### YOUR TASK:
Every line from the top of the material through the line holding "format, partial updates, a" should be copied exactly, and only those lines.

### DATA FOR REVIEW:
■ ■ ■ ■
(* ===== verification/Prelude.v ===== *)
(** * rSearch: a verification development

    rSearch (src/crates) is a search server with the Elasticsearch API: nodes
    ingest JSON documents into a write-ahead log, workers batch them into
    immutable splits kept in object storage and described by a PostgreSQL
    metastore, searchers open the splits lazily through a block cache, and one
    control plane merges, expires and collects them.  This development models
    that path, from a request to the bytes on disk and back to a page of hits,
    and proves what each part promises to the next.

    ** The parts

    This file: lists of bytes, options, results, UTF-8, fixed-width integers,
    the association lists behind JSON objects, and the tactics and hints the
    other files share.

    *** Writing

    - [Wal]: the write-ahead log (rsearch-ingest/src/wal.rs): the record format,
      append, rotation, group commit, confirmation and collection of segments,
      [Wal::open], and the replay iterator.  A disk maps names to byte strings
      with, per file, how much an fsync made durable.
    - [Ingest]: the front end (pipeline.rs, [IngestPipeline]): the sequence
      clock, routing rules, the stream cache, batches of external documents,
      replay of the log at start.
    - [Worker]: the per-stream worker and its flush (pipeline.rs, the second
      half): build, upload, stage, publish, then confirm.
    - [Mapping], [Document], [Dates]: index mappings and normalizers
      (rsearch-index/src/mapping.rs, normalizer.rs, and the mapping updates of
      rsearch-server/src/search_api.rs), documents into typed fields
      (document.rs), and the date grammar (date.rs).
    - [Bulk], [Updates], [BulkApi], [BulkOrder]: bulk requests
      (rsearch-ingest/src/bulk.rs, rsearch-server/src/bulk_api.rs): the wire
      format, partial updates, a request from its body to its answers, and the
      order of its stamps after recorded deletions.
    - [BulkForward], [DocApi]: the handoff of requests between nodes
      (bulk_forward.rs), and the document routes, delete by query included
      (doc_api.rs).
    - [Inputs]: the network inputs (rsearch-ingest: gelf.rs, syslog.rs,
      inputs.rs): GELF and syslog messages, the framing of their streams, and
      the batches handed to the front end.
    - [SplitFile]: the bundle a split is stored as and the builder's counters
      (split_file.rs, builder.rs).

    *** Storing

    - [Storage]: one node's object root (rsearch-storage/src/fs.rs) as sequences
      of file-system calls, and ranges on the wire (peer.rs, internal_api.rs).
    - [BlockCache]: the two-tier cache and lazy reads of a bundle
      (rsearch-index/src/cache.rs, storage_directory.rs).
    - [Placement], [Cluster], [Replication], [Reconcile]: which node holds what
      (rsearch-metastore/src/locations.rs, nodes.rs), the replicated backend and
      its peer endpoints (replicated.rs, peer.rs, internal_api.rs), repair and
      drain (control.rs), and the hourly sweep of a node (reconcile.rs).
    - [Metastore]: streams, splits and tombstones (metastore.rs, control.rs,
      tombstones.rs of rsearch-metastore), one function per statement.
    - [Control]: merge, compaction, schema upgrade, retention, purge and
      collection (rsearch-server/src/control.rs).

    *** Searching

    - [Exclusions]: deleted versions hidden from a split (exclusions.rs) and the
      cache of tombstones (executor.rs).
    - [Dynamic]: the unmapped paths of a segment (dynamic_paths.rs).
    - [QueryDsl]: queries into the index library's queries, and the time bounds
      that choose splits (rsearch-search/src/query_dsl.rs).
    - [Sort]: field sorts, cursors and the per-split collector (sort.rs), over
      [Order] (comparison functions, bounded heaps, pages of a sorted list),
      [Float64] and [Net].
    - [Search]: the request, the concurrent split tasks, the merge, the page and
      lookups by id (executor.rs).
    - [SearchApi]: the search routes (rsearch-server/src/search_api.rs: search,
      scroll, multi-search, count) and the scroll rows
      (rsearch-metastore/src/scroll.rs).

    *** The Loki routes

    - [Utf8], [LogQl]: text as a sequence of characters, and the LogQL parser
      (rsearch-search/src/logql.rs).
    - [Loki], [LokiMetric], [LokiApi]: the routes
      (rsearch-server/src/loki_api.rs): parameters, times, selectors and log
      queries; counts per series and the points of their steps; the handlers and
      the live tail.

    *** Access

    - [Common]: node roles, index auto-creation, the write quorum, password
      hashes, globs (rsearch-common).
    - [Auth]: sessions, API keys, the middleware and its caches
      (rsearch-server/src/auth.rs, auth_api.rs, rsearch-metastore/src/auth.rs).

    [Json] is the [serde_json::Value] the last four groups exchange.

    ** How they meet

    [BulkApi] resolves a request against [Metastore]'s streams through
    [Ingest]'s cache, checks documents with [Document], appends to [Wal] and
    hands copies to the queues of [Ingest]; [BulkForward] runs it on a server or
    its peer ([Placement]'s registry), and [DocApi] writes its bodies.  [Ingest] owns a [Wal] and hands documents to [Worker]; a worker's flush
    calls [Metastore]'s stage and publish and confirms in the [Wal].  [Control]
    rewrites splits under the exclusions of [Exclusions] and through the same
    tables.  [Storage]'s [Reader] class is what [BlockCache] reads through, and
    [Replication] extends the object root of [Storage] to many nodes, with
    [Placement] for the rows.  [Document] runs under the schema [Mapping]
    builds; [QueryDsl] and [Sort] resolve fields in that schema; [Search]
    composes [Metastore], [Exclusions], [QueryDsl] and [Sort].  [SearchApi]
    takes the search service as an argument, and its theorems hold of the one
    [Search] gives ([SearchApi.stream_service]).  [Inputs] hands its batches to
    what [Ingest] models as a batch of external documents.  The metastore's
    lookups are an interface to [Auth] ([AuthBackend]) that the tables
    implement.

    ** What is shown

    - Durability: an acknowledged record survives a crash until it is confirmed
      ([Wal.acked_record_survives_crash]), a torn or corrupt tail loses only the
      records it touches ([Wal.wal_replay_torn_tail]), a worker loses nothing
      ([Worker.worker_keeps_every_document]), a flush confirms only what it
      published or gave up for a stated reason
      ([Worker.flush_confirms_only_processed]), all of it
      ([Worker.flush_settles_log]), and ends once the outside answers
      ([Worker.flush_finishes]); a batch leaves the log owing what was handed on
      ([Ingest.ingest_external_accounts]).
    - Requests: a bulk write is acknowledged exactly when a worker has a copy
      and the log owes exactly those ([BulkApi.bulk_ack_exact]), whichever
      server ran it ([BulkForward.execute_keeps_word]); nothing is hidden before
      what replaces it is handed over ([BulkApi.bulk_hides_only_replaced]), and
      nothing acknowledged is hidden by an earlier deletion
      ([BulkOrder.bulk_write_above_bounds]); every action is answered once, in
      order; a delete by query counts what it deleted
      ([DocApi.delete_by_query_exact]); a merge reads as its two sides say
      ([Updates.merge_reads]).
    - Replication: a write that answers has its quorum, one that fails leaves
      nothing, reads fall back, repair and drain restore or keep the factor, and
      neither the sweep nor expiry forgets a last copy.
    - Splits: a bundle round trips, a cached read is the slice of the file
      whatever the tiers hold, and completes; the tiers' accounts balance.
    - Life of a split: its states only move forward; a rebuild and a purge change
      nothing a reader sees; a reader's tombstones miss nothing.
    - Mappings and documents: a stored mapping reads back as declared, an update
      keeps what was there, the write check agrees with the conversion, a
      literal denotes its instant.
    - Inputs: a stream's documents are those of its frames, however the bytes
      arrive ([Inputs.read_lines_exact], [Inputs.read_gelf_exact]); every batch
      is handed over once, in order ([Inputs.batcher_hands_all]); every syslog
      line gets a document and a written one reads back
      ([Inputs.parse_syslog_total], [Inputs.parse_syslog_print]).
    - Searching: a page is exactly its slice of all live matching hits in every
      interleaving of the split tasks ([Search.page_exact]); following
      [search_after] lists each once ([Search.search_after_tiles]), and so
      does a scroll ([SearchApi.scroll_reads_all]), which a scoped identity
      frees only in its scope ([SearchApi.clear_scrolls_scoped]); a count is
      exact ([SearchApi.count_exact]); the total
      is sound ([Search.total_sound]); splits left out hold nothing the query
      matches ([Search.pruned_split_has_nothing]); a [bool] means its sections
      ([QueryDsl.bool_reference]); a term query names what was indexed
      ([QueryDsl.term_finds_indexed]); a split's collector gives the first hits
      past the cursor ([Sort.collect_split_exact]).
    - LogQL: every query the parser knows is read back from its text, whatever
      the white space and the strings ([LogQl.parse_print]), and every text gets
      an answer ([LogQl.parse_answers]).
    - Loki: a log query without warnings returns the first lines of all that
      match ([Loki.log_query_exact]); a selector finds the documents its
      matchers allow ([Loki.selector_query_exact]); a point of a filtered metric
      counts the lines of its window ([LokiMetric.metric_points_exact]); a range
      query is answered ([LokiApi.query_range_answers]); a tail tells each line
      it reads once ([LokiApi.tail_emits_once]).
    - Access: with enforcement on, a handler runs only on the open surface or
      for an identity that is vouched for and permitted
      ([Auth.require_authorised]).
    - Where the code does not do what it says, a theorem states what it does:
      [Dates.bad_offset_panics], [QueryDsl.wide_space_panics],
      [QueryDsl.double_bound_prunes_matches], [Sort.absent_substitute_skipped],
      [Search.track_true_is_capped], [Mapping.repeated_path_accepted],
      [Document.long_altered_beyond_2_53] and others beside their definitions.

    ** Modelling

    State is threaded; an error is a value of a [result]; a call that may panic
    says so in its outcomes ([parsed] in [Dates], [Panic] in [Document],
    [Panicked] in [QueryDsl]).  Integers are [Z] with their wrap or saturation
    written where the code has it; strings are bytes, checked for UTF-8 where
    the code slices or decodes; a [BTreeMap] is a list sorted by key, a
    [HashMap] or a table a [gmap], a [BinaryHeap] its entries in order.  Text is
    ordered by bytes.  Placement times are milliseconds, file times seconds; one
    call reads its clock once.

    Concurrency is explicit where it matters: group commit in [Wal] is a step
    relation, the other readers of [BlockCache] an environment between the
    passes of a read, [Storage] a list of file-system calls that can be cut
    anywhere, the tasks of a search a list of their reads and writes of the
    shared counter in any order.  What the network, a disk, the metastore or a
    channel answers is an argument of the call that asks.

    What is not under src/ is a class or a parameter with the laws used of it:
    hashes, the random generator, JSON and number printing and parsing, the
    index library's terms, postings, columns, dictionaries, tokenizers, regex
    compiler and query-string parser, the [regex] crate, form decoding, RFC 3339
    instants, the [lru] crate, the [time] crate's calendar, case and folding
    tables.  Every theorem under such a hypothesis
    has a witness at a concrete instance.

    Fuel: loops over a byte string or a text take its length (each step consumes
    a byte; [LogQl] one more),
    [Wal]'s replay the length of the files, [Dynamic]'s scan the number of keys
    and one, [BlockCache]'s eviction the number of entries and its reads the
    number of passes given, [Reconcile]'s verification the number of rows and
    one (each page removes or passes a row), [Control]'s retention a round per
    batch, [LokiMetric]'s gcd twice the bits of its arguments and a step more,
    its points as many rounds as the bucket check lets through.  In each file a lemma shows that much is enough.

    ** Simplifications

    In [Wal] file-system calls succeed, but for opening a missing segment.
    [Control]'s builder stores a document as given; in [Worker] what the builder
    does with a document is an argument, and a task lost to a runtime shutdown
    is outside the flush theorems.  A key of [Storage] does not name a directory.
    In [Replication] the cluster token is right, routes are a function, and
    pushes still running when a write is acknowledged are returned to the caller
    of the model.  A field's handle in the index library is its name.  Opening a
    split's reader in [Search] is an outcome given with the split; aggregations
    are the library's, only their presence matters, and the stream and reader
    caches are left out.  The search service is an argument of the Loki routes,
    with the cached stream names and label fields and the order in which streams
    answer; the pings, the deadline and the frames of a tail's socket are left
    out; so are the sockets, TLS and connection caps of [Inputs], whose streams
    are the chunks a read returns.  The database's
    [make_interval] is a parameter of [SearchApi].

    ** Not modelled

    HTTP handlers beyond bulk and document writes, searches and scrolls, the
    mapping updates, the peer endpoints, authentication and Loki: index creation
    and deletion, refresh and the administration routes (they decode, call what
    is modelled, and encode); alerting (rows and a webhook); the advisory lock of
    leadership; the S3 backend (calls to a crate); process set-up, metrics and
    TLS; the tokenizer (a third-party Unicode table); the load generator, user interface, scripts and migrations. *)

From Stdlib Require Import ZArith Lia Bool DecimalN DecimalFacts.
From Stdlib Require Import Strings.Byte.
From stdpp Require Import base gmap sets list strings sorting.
■ ■ ■ ■
### ANSWER FOR THE TASK:
(* ===== verification/Prelude.v ===== *)
(** * rSearch: a verification development

    rSearch (src/crates) is a search server with the Elasticsearch API: nodes
    ingest JSON documents into a write-ahead log, workers batch them into
    immutable splits kept in object storage and described by a PostgreSQL
    metastore, searchers open the splits lazily through a block cache, and one
    control plane merges, expires and collects them.  This development models
    that path, from a request to the bytes on disk and back to a page of hits,
    and proves what each part promises to the next.

    ** The parts

    This file: lists of bytes, options, results, UTF-8, fixed-width integers,
    the association lists behind JSON objects, and the tactics and hints the
    other files share.

    *** Writing

    - [Wal]: the write-ahead log (rsearch-ingest/src/wal.rs): the record format,
      append, rotation, group commit, confirmation and collection of segments,
      [Wal::open], and the replay iterator.  A disk maps names to byte strings
      with, per file, how much an fsync made durable.
    - [Ingest]: the front end (pipeline.rs, [IngestPipeline]): the sequence
      clock, routing rules, the stream cache, batches of external documents,
      replay of the log at start.
    - [Worker]: the per-stream worker and its flush (pipeline.rs, the second
      half): build, upload, stage, publish, then confirm.
    - [Mapping], [Document], [Dates]: index mappings and normalizers
      (rsearch-index/src/mapping.rs, normalizer.rs, and the mapping updates of
      rsearch-server/src/search_api.rs), documents into typed fields
      (document.rs), and the date grammar (date.rs).
    - [Bulk], [Updates], [BulkApi], [BulkOrder]: bulk requests
      (rsearch-ingest/src/bulk.rs, rsearch-server/src/bulk_api.rs): the wire
      format, partial updates, a request from its body to its answers, and the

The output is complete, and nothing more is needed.